Both narratives mentioned have been crushed by the Fed officials’ recent statements and one thing is clear: They were not exaggerating. Rates were and are being held high and the detriment is appearing in the markets. The S&P has been knocked down 5% in the last roughly 1 week. Notice the trend line (in yellow) on the chart below. The S&P 500 has maintained staying on top of it for roughly 1 year but is now facing a critical retest. If the price breaks below the yellow line, this could be a massive sell signal for investors and could evaporate hope of a nearby bull market.

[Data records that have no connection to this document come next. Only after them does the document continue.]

(* ===== verification/HttpParserSpec.v ===== *)
(** * HttpParserSpec: what the incremental parser computes

    The parser is described by a step function [mstep] that takes the smallest
    unit of input the code acts on (a line, a run of body bytes, a chunk
    delimiter).  [process] and [parse] are proved to perform exactly such steps
    until none applies, which gives the theorems of the file by induction over
    the steps: byte accounting, size limit, independence of how the input is cut
    into reads, termination and its failure on incomplete chunks. *)

From S2P Require Import Prelude Utils StdMap Http HttpParser.

Module HttpParserSpec.
Import Http HttpParser.
Open Scope Z_scope.

(** The parser with more buffered input. *)
Definition with_data (d : bytes) (p : t) : t := set_partial (partial p ++ d) p.

Definition active (p : t) : Prop := state p <> Complete /\ state p <> Error.

(** ** The step function *)

Definition chunk_step (p : t) : option t :=
  match chunk_phase p with
  | SizeLine =>
      match extract_line (partial p) with
      | None => None
      | Some _ => snd <$> chunk_turn p
      end
  | Data =>
      if u64 (current_chunk_size p - current_chunk_read p) =? 0
      then if (length (partial p) <? 2)%nat then None else snd <$> chunk_turn p
      else if bool_decide (partial p = []) then None else snd <$> chunk_turn p
  | Trailer =>
      if (length (partial p) <? 2)%nat then None
      else if starts_crlf (partial p)
      then let p := consume_partial 2 p in
           Some (set_chunk End_ (current_chunk_size p) (current_chunk_read p) p)
      else
        match extract_line (partial p) with
        | None => None
        | Some line => Some (consume_partial (length line + 2) p)
        end
  | End_ => Some (set_state Complete p)
  end.

Definition mstep (p : t) : option t :=
  match state p with
  | Complete | Error => None
  | RequestLine =>
      match extract_line (partial p) with
      | None => None
      | Some line =>
          if bool_decide (line = []) then Some (snd (check_size_limit (consume_line line p)))
          else Some (process_request_line p)
      end
  | Headers =>
      if (length (partial p) <? 2)%nat then None
      else if starts_crlf (partial p) then Some (finalize_headers (consume_partial 2 p))
      else
        match extract_line (partial p) with
        | None => None
        | Some line =>
            Some (consume_line line (set_request (add_header line (request p)) p))
        end
  | Body => if bool_decide (partial p = []) then None else Some (process_body p)
  | ChunkedBody => chunk_step p
  end.

Definition R (p p' : t) : Prop := mstep p = Some p'.

(** [nf p q]: [q] is where the steps from [p] end. *)
Definition nf (p q : t) : Prop := rtc R p q /\ mstep q = None.

(** ** Representation invariant *)

Definition inv (p : t) : Prop :=
  match state p with
  | RequestLine | Headers => content_length p = -1 /\ is_chunked p = false
  | Body => 0 < content_length p <= INT_MAX /\ 0 <= body_read p < content_length p
  | ChunkedBody =>
      chunk_phase p = Data ->
      0 <= current_chunk_read p <= current_chunk_size p /\ current_chunk_size p < two64 /\
      zlen (raw p) <= u64 (max_size p)
  | Complete | Error => True
  end.

(** ** Lines *)

Lemma extract_line_Some d line :
  extract_line d = Some line ->
  CR ∉ line /\ exists rest, d = line ++ CRLF ++ rest.
Proof.
  unfold extract_line. destruct (find_char CR d) as [i|] eqn:E; [|done].
  apply find_char_Some in E as (Hd & Hn & Hl). split_if; [|done]. intros [= <-].
  split; [done|]. exists (drop (S (S i)) d). rewrite Hd at 1. simpl. do 2 f_equal.
  by apply drop_S.
Qed.

Lemma extract_line_app line rest :
  CR ∉ line -> extract_line (line ++ CRLF ++ rest) = Some line.
Proof.
  intros Hn. unfold extract_line. simpl.
  rewrite find_char_app by done. rewrite bool_decide_eq_true_2.
  - by rewrite take_app_length.
  - rewrite lookup_app_r by lia. by replace (S (length line) - length line)%nat with 1%nat by lia.
Qed.

Lemma extract_line_with_data d e line :
  extract_line d = Some line -> extract_line (d ++ e) = Some line.
Proof.
  intros H. apply extract_line_Some in H as (Hn & rest & ->).
  rewrite <- !app_assoc. by apply extract_line_app.
Qed.

Lemma extract_line_length d line :
  extract_line d = Some line -> (length line + 2 <= length d)%nat.
Proof.
  intros H. apply extract_line_Some in H as (_ & rest & ->).
  rewrite !length_app. simpl. lia.
Qed.

Lemma starts_crlf_spec d : starts_crlf d = true <-> exists rest, d = CRLF ++ rest.
Proof.
  unfold starts_crlf. rewrite andb_true_iff, !bool_decide_eq_true. split.
  - destruct d as [|a [|b d]]; simpl; [by intros []|by intros []|].
    intros [[= ->] [= ->]]. by exists d.
  - by intros [rest ->].
Qed.

Lemma starts_crlf_app d e :
  (2 <= length d)%nat -> starts_crlf (d ++ e) = starts_crlf d.
Proof. intros H. destruct d as [|a [|b d]]; simpl in *; try lia. done. Qed.

Lemma starts_crlf_line d : starts_crlf d = true -> extract_line d = Some [].
Proof. intros H. apply starts_crlf_spec in H as [rest ->]. apply (extract_line_app []), not_elem_of_nil. Qed.

(** ** Adding data commutes with the actions of the code *)

Lemma consume_with_data n d p :
  (n <= length (partial p))%nat ->
  consume_partial n (with_data d p) = with_data d (consume_partial n p).
Proof.
  intros H. unfold consume_partial, with_data, set_partial. simpl.
  by rewrite take_app_le, drop_app_le.
Qed.

Lemma check_with_data d p :
  check_size_limit (with_data d p) =
  ((check_size_limit p).1, with_data d (check_size_limit p).2).
Proof. unfold check_size_limit. simpl. by split_if. Qed.

Lemma finalize_with_data d p :
  finalize_headers (with_data d p) = with_data d (finalize_headers p).
Proof.
  unfold finalize_headers. simpl. split_if; [done|].
  destruct (StdMap.find _ _) as [v|]; [|simpl; by split_if].
  destruct (Utils.parse_int_safe _ _) as [n|]; [|simpl; by split_if].
  destruct (0 <=? n); simpl; by split_if.
Qed.

Lemma extract_body_with_data d p :
  extract_body (with_data d p) = with_data d (extract_body p).
Proof. unfold extract_body. simpl. by destruct (find_sub _ _). Qed.

Lemma with_data_nil p : with_data [] p = p.
Proof. unfold with_data, set_partial. rewrite app_nil_r. by destruct p. Qed.

Lemma with_data_app d e p : with_data e (with_data d p) = with_data (d ++ e) p.
Proof. unfold with_data, set_partial. simpl. by rewrite app_assoc. Qed.

(** ** What a step preserves *)

(** The bytes of the message so far and those still buffered, in order. *)
Definition stream (p : t) : bytes := raw p ++ partial p.

Lemma consume_stream n p : stream (consume_partial n p) = stream p.
Proof. unfold stream. simpl. by rewrite <- app_assoc, take_drop. Qed.

Lemma finalize_frame p :
  raw (finalize_headers p) = raw p /\ partial (finalize_headers p) = partial p /\
  max_size (finalize_headers p) = max_size p.
Proof.
  unfold finalize_headers. split_if; [done|].
  destruct (StdMap.find _ _) as [v|]; [|by split_if].
  destruct (Utils.parse_int_safe _ _) as [n|]; [|by split_if].
  destruct (0 <=? n); by split_if.
Qed.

Jamie Dimon Rattles the Cage
JPMorgan’s CEO has made fiery market commentary in the past, and it appears he is at it again. He was recently interviewed by the Times of India and was discussing the topic of 7% rates. His quotes were carefully crafted, talking about rate hikes as if they were guaranteed: “I am not sure if the world is prepared for 7%.” He also talked about the worst-case scenario of high rates combined with stagflation putting stress on the system. Is he genuinely concerned, or simply adding to the bad news to drive markets back down and allow for better re-entry? Either way, his statements are making major headlines.
Credit Problems Persist
The Credit Conditions Index was just released from the American Bankers Association this week. The CCI is their suite of diffusion indices that the American Bankers Association produce from surveys of North American banking institutions’ chief economists. The most recent release spells out a very dour outlook for the coming credit environment:
- The economists expect conditions in the credit market to worsen across the next two quarters.
- The Consumer Credit Index fell 6.5 point in quarter 4.
- The Headline Credit Index fell 2.8 points in quarter 4.
- The Business Credit Index had a very small rise of 0.9 points in the same timeframe, but most members expect this to worsen.
It should not come as a surprise that these chief economists’ predictions marry-up with recent movements on the chart above. It is worrying that they expect conditions to continue to get worse, meanwhile the S&P 500 is getting so close to its critical trend line. If they are correct, we may see a break.